■ Goal of the exercise ■
Repeat exactly, and only, the lines below starting at the line that contains "- split; [discriminate" and ending at the line that contains "reflexivity | eauto].", inclusive of both.

'''

(** The entry of the key after the eviction is a function of the policy,
    the reading and the entry before. *)
Lemma after_eviction_entry_ext (time : nat -> Z) (k : string) (w w2 : world) :
  window_size (self w2) = window_size (self w) ->
  clock_reads w2 = clock_reads w ->
  user_messages (self w2) !! k = user_messages (self w) !! k ->
  user_messages (self (after_eviction time k w2)) !! k
  = user_messages (self (after_eviction time k w)) !! k.
Proof.
  intros Hws Hn Hk. rewrite !after_eviction_entry. unfold deque_of.
  rewrite Hws, Hn, Hk. reflexivity.
Qed.

Lemma run_invariant (time : nat -> Z) (P : world -> Prop) :
  (forall c w, P w -> P (snd (do_call time c w))) ->
  forall cs w, P w -> P (run time cs w).
Proof.
  intros Hstep cs. induction cs as [|c cs IH]; intros w Hw; [exact Hw|].
  cbn. apply IH, Hstep, Hw.
Qed.


Lemma do_call_no_empty_deque (time : nat -> Z) (c : call) (w : world) :
  no_empty_deque w -> no_empty_deque (snd (do_call time c w)).
Proof.
  intros Hw k'. destruct (decide (key_of c = k')) as [<-|Hne].
  - rewrite do_call_eq. cbv zeta. destruct c as [k|k|k]; cbn [key_of fst snd].
    + apply after_eviction_never_empty.
    + destruct (admissible _ _ _ _); cbn [fst snd].
      * unfold after_append. cbn. rewrite lookup_insert_eq. intros H. injection H as H.
        destruct (deque_of k (after_eviction time k w)); discriminate.
      * apply after_eviction_never_empty.
    + apply after_eviction_never_empty.
  - rewrite do_call_other by exact Hne. apply Hw.
Qed.

Lemma slow_clock_monotone : monotone slow_clock.
Proof. intros i j Hij. unfold slow_clock. lia. Qed.

Lemma ticking_clock_monotone : monotone ticking_clock.
Proof. intros i j Hij. unfold ticking_clock. lia. Qed.

(** ** The clock readings of [record_message] *)

(** C5, as the code has it: [record_message] reads the clock in
    [can_send_message], and that reading [now] serves the eviction and the
    check; when the request is admitted it reads the clock a second time and
    appends this second reading. A refused call reads the clock once. With a
    clock that never goes back the appended timestamp is not before [now]. *)
Theorem record_message_clock (time : nat -> Z) (k : string) (w : world) :
  let ws := window_size (self w) in
  let mr := max_requests (self w) in
  let now := time (clock_reads w) in
  let stamp := time (S (clock_reads w)) in
  let left := popleft_while ws now (deque_of k w) in
  exists (b : bool) (w' : world),
    record_message time k w = (Returned b, w')
    /\ b = admissible ws mr now (kept left)
    /\ (b = true ->
        clock_reads w' = S (S (clock_reads w))
        /\ deque_of k w' = left ++ [stamp])
    /\ (b = false ->
        clock_reads w' = S (clock_reads w) /\ deque_of k w' = left)
    /\ (monotone time -> now <= stamp).
Proof.
  intros ws mr now stamp left. rewrite record_message_eq.
  rewrite after_eviction_entry. fold ws mr now left.
  destruct (admissible ws mr now (kept left)) eqn:Hadm; eexists _, _;
    (split; [reflexivity|]); (split; [reflexivity|]);
    (split; [|split]); try discriminate.
  - intros _. split; [reflexivity|].
    rewrite after_append_deque, after_eviction_deque. reflexivity.
  - intros Hmono. apply Hmono. lia.
  - intros _. split; [reflexivity|]. apply after_eviction_deque.
  - intros Hmono. apply Hmono. lia.
Qed.

Lemma record_message_clock_witness :
  monotone ticking_clock
  /\ deque_of "u1" (snd (record_message ticking_clock "u1" (fresh 10 1))) = [1].
Proof.
  split; [exact ticking_clock_monotone|].
  destruct (record_message_clock ticking_clock "u1" (fresh 10 1))
    as (b & w' & Heq & Hb & Htrue & _ & _).
  rewrite Heq. cbn [snd].
  assert (b = true) as Hb' by (rewrite Hb; vm_compute; reflexivity).
  destruct (Htrue Hb') as [_ Hd]. rewrite Hd. vm_compute. reflexivity.
Defined.

(** C5, as the claim states it, fails on a new limiter with a clock that
    ticks: the check is made at 0, the timestamp appended is 1, and two
    readings are taken. *)
Lemma record_message_reads_clock_twice :
  ~ single_clock_reading ticking_clock "u1" (fresh 10 1).
Proof.
  intros [Hreads _]. vm_compute in Hreads. discriminate Hreads.
Qed.

(** ** Presence of a key in the dictionary *)

(** C7, as the code has it. After [can_send_message] or
    [time_until_next_allowed] on a key, the key is in the dictionary iff
    entries are left after the eviction at the reading of the call; after
    [record_message] it is there iff entries are left or the request was
    admitted; in no case does it map to an empty deque, and no dictionary
    reached from a new limiter has an empty deque. A key with a deque in
    time order whose newest timestamp is at least [window_size] old is
    removed by [can_send_message] and [time_until_next_allowed], whereas
    [record_message] replaces its deque by the one timestamp it appends. *)
Theorem key_present_iff_entries_left (time : nat -> Z) (k : string) (w : world) :
  let ws := window_size (self w) in
  let now := time (clock_reads w) in
  let left := popleft_while ws now (deque_of k w) in
  let entry_after (c : call) := user_messages (self (snd (do_call time c w))) !! k in
  (forall c, c = CanSend k \/ c = TimeUntil k ->
     entry_after c <> Some []
     /\ (is_Some (entry_after c) <-> left <> []))
  /\ entry_after (RecordMessage k) <> Some []
  /\ (is_Some (entry_after (RecordMessage k)) <->
      left <> [] \/ fst (do_call time (RecordMessage k) w) = ABool true)
  /\ (forall t,
        StronglySorted Z.le (deque_of k w) ->
        last (deque_of k w) = Some t -> now - t >= ws ->
        entry_after (CanSend k) = None
        /\ entry_after (TimeUntil k) = None
        /\ entry_after (RecordMessage k) = Some [time (S (clock_reads w))])
  /\ (forall cs ws0 mr0, no_empty_deque (run time cs (fresh ws0 mr0))).
Proof.
  intros ws now left entry_after. subst entry_after. cbv beta.
  assert (forall c, c = CanSend k \/ c = TimeUntil k ->
            user_messages (self (snd (do_call time c w))) !! k = kept left) as Hread.
  { intros c [-> | ->]; rewrite do_call_eq; cbn [key_of fst snd];
      apply after_eviction_entry. }
  assert (kept left <> Some [] /\ (is_Some (kept left) <-> left <> [])) as Hkept.
  { destruct left; cbn; split; try discriminate.
    - split; [intros [x Hx]; discriminate | congruence].
    - split; [discriminate | eauto]. }
  assert (user_messages (self (snd (do_call time (RecordMessage k) w))) !! k
          = if admissible ws (max_requests (self w)) now (kept left)
            then Some (left ++ [time (S (clock_reads w))])
            else kept left) as Hrec.
  { rewrite do_call_eq. cbv zeta. cbn [key_of]. rewrite after_eviction_entry.
    fold ws now left. destruct (admissible _ _ _ _); cbn [snd].
    - unfold after_append. cbn. rewrite lookup_insert_eq.
      f_equal. f_equal.
      apply (after_eviction_deque time k w).
    - apply after_eviction_entry. }
  split; [|split; [|split; [|split]]].
  - intros c Hc. rewrite (Hread c Hc). exact Hkept.
  - rewrite Hrec. destruct (admissible _ _ _ _); [|apply Hkept].
    destruct left; discriminate.
  - rewrite Hrec, do_call_eq. cbv zeta. cbn [key_of].
    rewrite after_eviction_entry. fold ws now left.
    destruct (admissible _ _ _ _); cbn [fst].
    + split; [intros _; right; reflexivity | eauto].
    + destruct Hkept as [_ ->]. split; [tauto|].
      intros [H|H]; [exact H | discriminate].
  - intros t Hs Hl Hold.
    assert (left = []) as Hleft by (apply (popleft_while_idle ws now _ t); assumption).
    rewrite !Hread by auto. rewrite Hrec, Hleft. cbn. auto.
  - intros cs ws0 mr0. apply run_invariant.
    + intros c w0. apply do_call_no_empty_deque.
    + intros k'. cbn. rewrite lookup_empty. discriminate.
Qed.

Lemma idle_world_deque : deque_of "u1" idle_world = [10].
Proof. vm_compute. reflexivity. Qed.

Lemma key_present_iff_entries_left_witness :
  StronglySorted Z.le (deque_of "u1" idle_world)
  /\ last (deque_of "u1" idle_world) = Some 10
  /\ slow_clock (clock_reads idle_world) - 10 >= window_size (self idle_world)
  /\ user_messages (self (snd (do_call slow_clock (CanSend "u1") idle_world)))
       !! "u1" = None
  /\ user_messages (self (snd (do_call slow_clock (RecordMessage "u1") idle_world)))
       !! "u1" = Some [30].
Proof.
  assert (StronglySorted Z.le (deque_of "u1" idle_world)) as Hs.
  { rewrite idle_world_deque. repeat constructor. }
  assert (last (deque_of "u1" idle_world) = Some 10) as Hl.
  { rewrite idle_world_deque. reflexivity. }
  assert (slow_clock (clock_reads idle_world) - 10
          >= window_size (self idle_world)) as Hold.
  { vm_compute. discriminate. }
  destruct (key_present_iff_entries_left slow_clock "u1" idle_world)
    as (_ & _ & _ & Hidle & _).
  destruct (Hidle 10 Hs Hl Hold) as (Hcan & _ & Hrec).
  repeat split; try assumption.
Defined.

(** C7, as the claim states it, fails for [record_message]: the key "u1",
    whose only timestamp 10 is 10 old at the reading 20, is in the
    dictionary after the call. *)
Lemma record_message_keeps_idle_key :
  ~ idle_key_removed slow_clock (RecordMessage "u1") idle_world.
Proof.
  intros H. specialize (H 10). cbn [key_of] in H.
  rewrite idle_world_deque in H. specialize (H eq_refl).
  assert (slow_clock (clock_reads idle_world) - 10
          >= window_size (self idle_world)) as Hold by (vm_compute; discriminate).
  specialize (H Hold). vm_compute in H. discriminate H.
Qed.

(** ** Independence of the keys *)

(** C9: a call on a key leaves the entry of every other key as it is, and
    its answer and the entry it leaves for its own key are the same in any
    two worlds with the same policy and clock that agree on the entry of
    that key, whatever the entries of the other keys are. *)
Theorem keys_independent (time : nat -> Z) (c : call) (w : world) (k' : string) :
  key_of c <> k' ->
  user_messages (self (snd (do_call time c w))) !! k'
  = user_messages (self w) !! k'
  /\ forall w2 : world,
       window_size (self w2) = window_size (self w) ->
       max_requests (self w2) = max_requests (self w) ->
       clock_reads w2 = clock_reads w ->
       user_messages (self w2) !! key_of c = user_messages (self w) !! key_of c ->
       fst (do_call time c w2) = fst (do_call time c w)
       /\ user_messages (self (snd (do_call time c w2))) !! key_of c
          = user_messages (self (snd (do_call time c w))) !! key_of c.
Proof.
  intros Hne. split; [apply do_call_other, Hne|].
  intros w2 Hws Hmr Hn Hk.
  pose proof (after_eviction_entry_ext time (key_of c) w w2 Hws Hn Hk) as Hentry.
  assert (deque_of (key_of c) (after_eviction time (key_of c) w2)
          = deque_of (key_of c) (after_eviction time (key_of c) w)) as Hdeque.
  { unfold deque_of. rewrite Hentry. reflexivity. }
  rewrite !do_call_eq. cbv zeta. rewrite Hws, Hmr, Hn, Hentry.
  destruct c as [k|k|k]; cbn [key_of fst snd] in *.
  - split; [reflexivity | exact Hentry].
  - destruct (admissible _ _ _ _); cbn [fst snd].
    + split; [reflexivity|]. unfold after_append. cbn.
      rewrite !lookup_insert_eq. cbn in Hdeque. rewrite Hdeque, Hn. reflexivity.
    + split; [reflexivity | exact Hentry].
  - split; [reflexivity | exact Hentry].
Qed.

'''

■ Result below ■
    - split; [discriminate | eauto]. }
  assert (user_messages (self (snd (do_call time (RecordMessage k) w))) !! k
          = if admissible ws (max_requests (self w)) now (kept left)
            then Some (left ++ [time (S (clock_reads w))])
            else kept left) as Hrec.
  { rewrite do_call_eq. cbv zeta. cbn [key_of]. rewrite after_eviction_entry.
    fold ws now left. destruct (admissible _ _ _ _); cbn [snd].
    - unfold after_append. cbn. rewrite lookup_insert_eq.
      f_equal. f_equal.
      apply (after_eviction_deque time k w).
    - apply after_eviction_entry. }
  split; [|split; [|split; [|split]]].
  - intros c Hc. rewrite (Hread c Hc). exact Hkept.
  - rewrite Hrec. destruct (admissible _ _ _ _); [|apply Hkept].
    destruct left; discriminate.
  - rewrite Hrec, do_call_eq. cbv zeta. cbn [key_of].
    rewrite after_eviction_entry. fold ws now left.
    destruct (admissible _ _ _ _); cbn [fst].
    + split; [intros _; right; reflexivity | eauto].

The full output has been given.